[THE DATA]

(** C3 (amended): [publish] returns [true] only when connected and the
    immediate send succeeded; while not connected it returns [false]. When it
    returns [false] the payload is queued: for [maxsize >= 1] it is appended
    (size + 1) below capacity and, at capacity, the oldest payload is evicted
    first (size unchanged, never above [maxsize]); for [maxsize <= 0] the queue
    is unbounded and the payload is always appended. *)
Theorem publish_offline_queue (publish_now : string -> bool)
    (st : Transmitter.lte_state) (payload : string) :
  let res := Transmitter.publish publish_now st payload in
  let q := Transmitter.buffer st in
  let q' := Transmitter.buffer (snd res) in
  (fst res = true -> Transmitter.connected st = true /\ publish_now payload = true) /\
  (Transmitter.connected st = false -> fst res = false) /\
  (fst res = false ->
     Transmitter.maxsize q' = Transmitter.maxsize q /\
     ((Transmitter.maxsize q <= 0)%Z ->
        Transmitter.items q' = Transmitter.items q ++ [payload]) /\
     ((0 < Transmitter.maxsize q)%Z ->
        (Z.of_nat (length (Transmitter.items q)) < Transmitter.maxsize q)%Z ->
        Transmitter.items q' = Transmitter.items q ++ [payload]) /\
     ((0 < Transmitter.maxsize q)%Z ->
        Z.of_nat (length (Transmitter.items q)) = Transmitter.maxsize q ->
        Transmitter.items q' = tl (Transmitter.items q) ++ [payload] /\
        length (Transmitter.items q') = length (Transmitter.items q))).
Proof.
  cbv zeta. unfold Transmitter.publish.
  destruct (Transmitter.connected st && publish_now payload)%bool eqn:Hc.
  - apply andb_true_iff in Hc. destruct Hc as [Hc1 Hc2]. simpl.
    split; [intros _; split; assumption |].
    split; [intros Hcon; congruence | discriminate].
  - destruct st as [port con [m its] tls nl dl sf]. simpl in *.
    unfold Transmitter.q_full, Transmitter.q_get_nowait, Transmitter.q_put_nowait.
    simpl.
    destruct (Z.ltb_spec 0 m) as [Hm | Hm]; simpl.
    + destruct (Z.leb_spec m (Z.of_nat (length its))) as [Hfull | Hnf]; simpl.
      * destruct its as [| p0 rest]; [simpl in Hfull; lia |].
        cbn [length] in Hfull |- *. rewrite Nat2Z.inj_succ in Hfull |- *.
        simpl. unfold Transmitter.q_full. simpl.
        rewrite (proj2 (Z.ltb_lt 0 m) Hm). simpl.
        destruct (Z.leb_spec m (Z.of_nat (length rest))) as [Hf2 | Hf2]; simpl;
          (split; [discriminate |]; split; [reflexivity |]; intros _).
        -- split; [reflexivity |].
           split; [intros; lia |]. split; [intros; lia |].
           intros _ Heq. lia.
        -- split; [reflexivity |].
           split; [intros; lia |]. split; [intros; lia |].
           intros _ Heq. split; [reflexivity |].
           rewrite length_app. simpl. lia.
      * unfold Transmitter.q_full. simpl.
        rewrite (proj2 (Z.ltb_lt 0 m) Hm), (proj2 (Z.leb_gt _ _) Hnf). simpl.
        split; [discriminate |]. split; [reflexivity |]. intros _.
        split; [reflexivity |].
        split; [intros; lia |]. split; [intros; reflexivity |].
        intros _ Heq. lia.
    + unfold Transmitter.q_full. simpl.
      rewrite (proj2 (Z.ltb_ge 0 m) Hm). simpl.
      split; [discriminate |]. split; [reflexivity |]. intros _.
      split; [reflexivity |].
      split; [intros; reflexivity |]. split; intros; lia.
Qed.

(** C9: [start()] has no double-start guard. On a non-TLS port a second call
    launches a second drain loop. *)
Theorem start_twice_two_drain_loops :
  Transmitter.drain_loops (Transmitter.start (Transmitter.start (Transmitter.lte_init 1883 1000))) = 2.
Proof. reflexivity. Qed.

(** On port 8883 the second call stops at paho's [tls_set], which raises
    because TLS is already configured, so nothing else happens. *)
Lemma start_twice_tls_port :
  Transmitter.start (Transmitter.start (Transmitter.lte_init 8883 1000)) =
  Transmitter.start (Transmitter.lte_init 8883 1000).
Proof. reflexivity. Qed.

(* ------------------------------------------------------------------ *)
(** ** Batch validation *)

Section BatchFacts.
Import Processor.

Lemma validate_small (columns : list string) (n : nat) :
  n < MIN_SAMPLES_REQUIRED -> exists e, validate columns n = Some e.
Proof.
  intros Hn. unfold validate.
  destruct (filter _ REQUIRED_COLUMNS); [| eauto].
  rewrite (proj2 (Nat.ltb_lt _ _) Hn). eauto.
Qed.

Lemma existsb_eqb_In (c : string) (l : list string) :
  In c l -> existsb (String.eqb c) l = true.
Proof.
  intros Hin. apply existsb_exists. exists c. split; [assumption |].
  apply String.eqb_refl.
Qed.

Lemma no_missing_columns (columns : list string) :
  In "timestamp" columns -> In "x" columns -> In "y" columns -> In "z" columns ->
  filter (fun c => negb (existsb (String.eqb c) columns)) REQUIRED_COLUMNS = [].
Proof.
  intros Ht Hx Hy Hz. unfold REQUIRED_COLUMNS. cbn [filter].
  rewrite (existsb_eqb_In _ _ Ht), (existsb_eqb_In _ _ Hx),
    (existsb_eqb_In _ _ Hy), (existsb_eqb_In _ _ Hz).
  reflexivity.
Qed.

Lemma single_label_column (rs : list reading) (c : string) :
  length (filter (fun k => String.eqb (rename_label k) c) (frame_labels rs)) = 1 ->
  In c (frame_columns rs) /\ exists xs, coerce_column rs c = Ok xs.
Proof.
  intros Hlen. unfold coerce_column, frame_columns.
  destruct (filter _ (frame_labels rs)) as [| k [| k' more]] eqn:Hf;
    simpl in Hlen; try discriminate.
  split; [| eauto].
  assert (Hk : In k (filter (fun k => String.eqb (rename_label k) c) (frame_labels rs)))
    by (rewrite Hf; left; reflexivity).
  apply filter_In in Hk. destruct Hk as [Hk Heq].
  apply String.eqb_eq in Heq. subst c. apply in_map. assumption.
Qed.

Lemma process_batch_small_raises
    (freq : list float -> list float -> list float -> float -> list (string * float))
    (rs : list reading) (rate : float) :
  rs <> [] -> length rs < MIN_SAMPLES_REQUIRED ->
  exists e, process_batch freq rs rate = Err e.
Proof.
  intros Hne Hn. unfold process_batch.
  destruct rs as [| r rest]; [congruence |].
  destruct (coerce_column (r :: rest) "x") as [xs | e]; [| eauto].
  destruct (coerce_column (r :: rest) "y") as [ys | e]; [| eauto].
  destruct (coerce_column (r :: rest) "z") as [zs | e]; [| eauto].
  destruct (validate_small (frame_columns (r :: rest)) (length (r :: rest)) Hn)
    as [e He].
  rewrite He. eauto.
Qed.

End BatchFacts.

(** The empty batch: [process_batch([])] returns [{}] without raising. *)
Lemma process_batch_empty_returns_empty :
  Processor.process_batch (fun _ _ _ _ => []) [] 20%float = Processor.Ok [].
Proof. reflexivity. Qed.

(** C2 (amended): [process_batch] on the empty batch returns the empty dict; on
    a non-empty batch of fewer than 5 readings it always raises (no feature
    dict is returned), and when the frame has a [timestamp] column and exactly
    one column each for [x], [y], [z], what it raises is the insufficient-data
    [ValueError]. *)
Theorem process_batch_fewer_than_five
    (compute_frequency : list float -> list float -> list float -> float -> list (string * float))
    (rs : list Processor.reading) (rate : float) :
  (rs = [] -> Processor.process_batch compute_frequency rs rate = Processor.Ok []) /\
  (rs <> [] -> length rs < 5 ->
     (forall feats, Processor.process_batch compute_frequency rs rate <> Processor.Ok feats) /\
     (In "timestamp" (Processor.frame_columns rs) ->
      (forall c, In c ["x"; "y"; "z"] ->
         length (filter (fun k => String.eqb (Processor.rename_label k) c)
                   (Processor.frame_labels rs)) = 1) ->
      Processor.process_batch compute_frequency rs rate =
      Processor.Err (Processor.ValueError "Insufficient data for processing"))).
Proof.
  split.
  - intros ->. reflexivity.
  - intros Hne Hn. split.
    + intros feats Hok.
      destruct (process_batch_small_raises compute_frequency rs rate Hne Hn) as [e He].
      congruence.
    + intros Hts Hxyz.
      destruct (single_label_column rs "x" (Hxyz "x" (or_introl eq_refl)))
        as [Hx [xs Hxs]].
      destruct (single_label_column rs "y" (Hxyz "y" (or_intror (or_introl eq_refl))))
        as [Hy [ys Hys]].
      destruct (single_label_column rs "z"
                  (Hxyz "z" (or_intror (or_intror (or_introl eq_refl)))))
        as [Hz [zs Hzs]].
      unfold Processor.process_batch.
      destruct rs as [| r rest]; [congruence |].
      rewrite Hxs, Hys, Hzs.
      unfold Processor.validate.
      rewrite (no_missing_columns _ Hts Hx Hy Hz).
      replace (Nat.ltb (length (r :: rest)) Processor.MIN_SAMPLES_REQUIRED)
        with true by (symmetry; apply Nat.ltb_lt; exact Hn).
      reflexivity.
Qed.

(* ------------------------------------------------------------------ *)
(** ** Statistical features of a constant batch *)

(** Ten identical readings [x = 1, y = 0, z = 0]: the coerced columns. *)
Lemma constant_batch_columns :
  let rs := repeat [("timestamp", Processor.Num 0); ("x", Processor.Num 1);
                    ("y", Processor.Num 0); ("z", Processor.Num 0)]%float 10 in
  Processor.coerce_column rs "x" = Processor.Ok (repeat 1%float 10) /\
  Processor.coerce_column rs "y" = Processor.Ok (repeat 0%float 10) /\
  Processor.coerce_column rs "z" = Processor.Ok (repeat 0%float 10).
Proof. vm_compute. repeat split; reflexivity. Qed.

(** On that batch [rms_X] is [sqrt(1 + 1e-12)], which is not [1.0] in binary64,
    and [crest_X] is not [1.0] either. *)
Lemma constant_batch_rms_not_one :
  let feats := Processor.compute_statistical
                 (repeat 1%float 10) (repeat 0%float 10) (repeat 0%float 10) in
  Processor.dict_get feats "rms_X" = Some (Processor.PyFloat (sqrt (1 + Processor.EPS))) /\
  (sqrt (1 + Processor.EPS) =? 1)%float = false /\
  Processor.dict_get feats "crest_X" =
    Some (Processor.PyFloat (1 / sqrt (1 + Processor.EPS))) /\
  (1 / sqrt (1 + Processor.EPS) =? 1)%float = false.
Proof. vm_compute. repeat split; reflexivity. Qed.

(** C5 (amended): for ten identical readings [x = 1, y = 0, z = 0],
    [mean_X = 1] and [std_X = 0] exactly, while [rms_X = sqrt(1 + 1e-12)]
    (the binary64 1.0000000000005) and [crest_X = 1 / rms_X]
    (0.9999999999995): both differ from 1 by less than [1e-12]. *)
Theorem constant_batch_statistics :
  let feats := Processor.compute_statistical
                 (repeat 1%float 10) (repeat 0%float 10) (repeat 0%float 10) in
  Processor.dict_get feats "mean_X" = Some (Processor.PyFloat 1) /\
  Processor.dict_get feats "std_X" = Some (Processor.PyFloat 0) /\
  Processor.dict_get feats "rms_X" = Some (Processor.PyFloat (sqrt (1 + Processor.EPS))) /\
  Processor.dict_get feats "crest_X" =
    Some (Processor.PyFloat (1 / sqrt (1 + Processor.EPS))) /\
  (abs (sqrt (1 + Processor.EPS) - 1) <? Processor.EPS)%float = true /\
  (abs (1 / sqrt (1 + Processor.EPS) - 1) <? Processor.EPS)%float = true.
Proof. vm_compute. repeat split; reflexivity. Qed.

(* ------------------------------------------------------------------ *)
(** ** A batch without an axis column *)

(** A non-empty batch in which no key becomes [x] raises [KeyError('x')]
    at the coercion of [df["x"]], before [_validate] runs. *)
Lemma process_batch_no_x_key_error
    (compute_frequency : list float -> list float -> list float -> float -> list (string * float))
    (rs : list Processor.reading) (rate : float) :
  rs <> [] ->
  filter (fun k => String.eqb (Processor.rename_label k) "x") (Processor.frame_labels rs) = [] ->
  Processor.process_batch compute_frequency rs rate = Processor.Err (Processor.KeyError "x").
Proof.
  intros Hne Hnone. unfold Processor.process_batch.
  destruct rs as [| r rest]; [congruence |].
  unfold Processor.coerce_column at 1. rewrite Hnone. reflexivity.
Qed.

(** C7: five readings with [timestamp], [y], [z] and no [x]: [process_batch]
    raises [KeyError('x')], not the missing-columns [ValueError] that
    [_validate] would raise for that frame. *)
Theorem process_batch_missing_x_raises_key_error
    (compute_frequency : list float -> list float -> list float -> float -> list (string * float))
    (rate : float) :
  let rs := repeat [("timestamp", Processor.Num 0); ("y", Processor.Num 0);
                    ("z", Processor.Num 0)]%float 5 in
  Processor.process_batch compute_frequency rs rate = Processor.Err (Processor.KeyError "x") /\
  Processor.validate (Processor.frame_columns rs) (length rs) =
    Some (Processor.ValueError "Missing columns: ['x']").
Proof. cbv zeta. split; reflexivity. Qed.

(* ------------------------------------------------------------------ *)
(** ** The wire payload *)

Section CsvFacts.
Import Processor.

Lemma has_char_app (c : ascii) (a b : string) :
  has_char c (a ++ b) = has_char c a || has_char c b.
Proof.
  induction a as [| d a IH]; simpl; [reflexivity |].
  rewrite IH. apply Bool.orb_assoc.
Qed.

Lemma has_char_app_false (c : ascii) (a b : string) :
  has_char c a = false -> has_char c b = false -> has_char c (a ++ b) = false.
Proof. intros Ha Hb. rewrite has_char_app, Ha, Hb. reflexivity. Qed.

Lemma has_char_substring (c : ascii) (n m : nat) (s : string) :
  has_char c s = false -> has_char c (substring n m s) = false.
Proof.
  revert n m. induction s as [| d s IH]; intros n m Hs.
  - destruct n, m; reflexivity.
  - simpl in Hs. apply Bool.orb_false_elim in Hs as [Hd Hs].
    destruct n as [| n], m as [| m]; simpl; try reflexivity.
    + rewrite Hd. apply IH, Hs.
    + apply IH, Hs.
    + apply IH, Hs.
Qed.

[/THE DATA]

#### TASK INSTRUCTIONS
Extract from the records above the lines from the one containing "Processor.validate (Processor.frame_columns rs)" to the one containing "Lemma has_char_app (c", both lines included, exactly as they appear and with nothing else.

#### TASK ANSWER
  Processor.validate (Processor.frame_columns rs) (length rs) =
    Some (Processor.ValueError "Missing columns: ['x']").
Proof. cbv zeta. split; reflexivity. Qed.

(* ------------------------------------------------------------------ *)
(** ** The wire payload *)

Section CsvFacts.
Import Processor.

Lemma has_char_app (c : ascii) (a b : string) :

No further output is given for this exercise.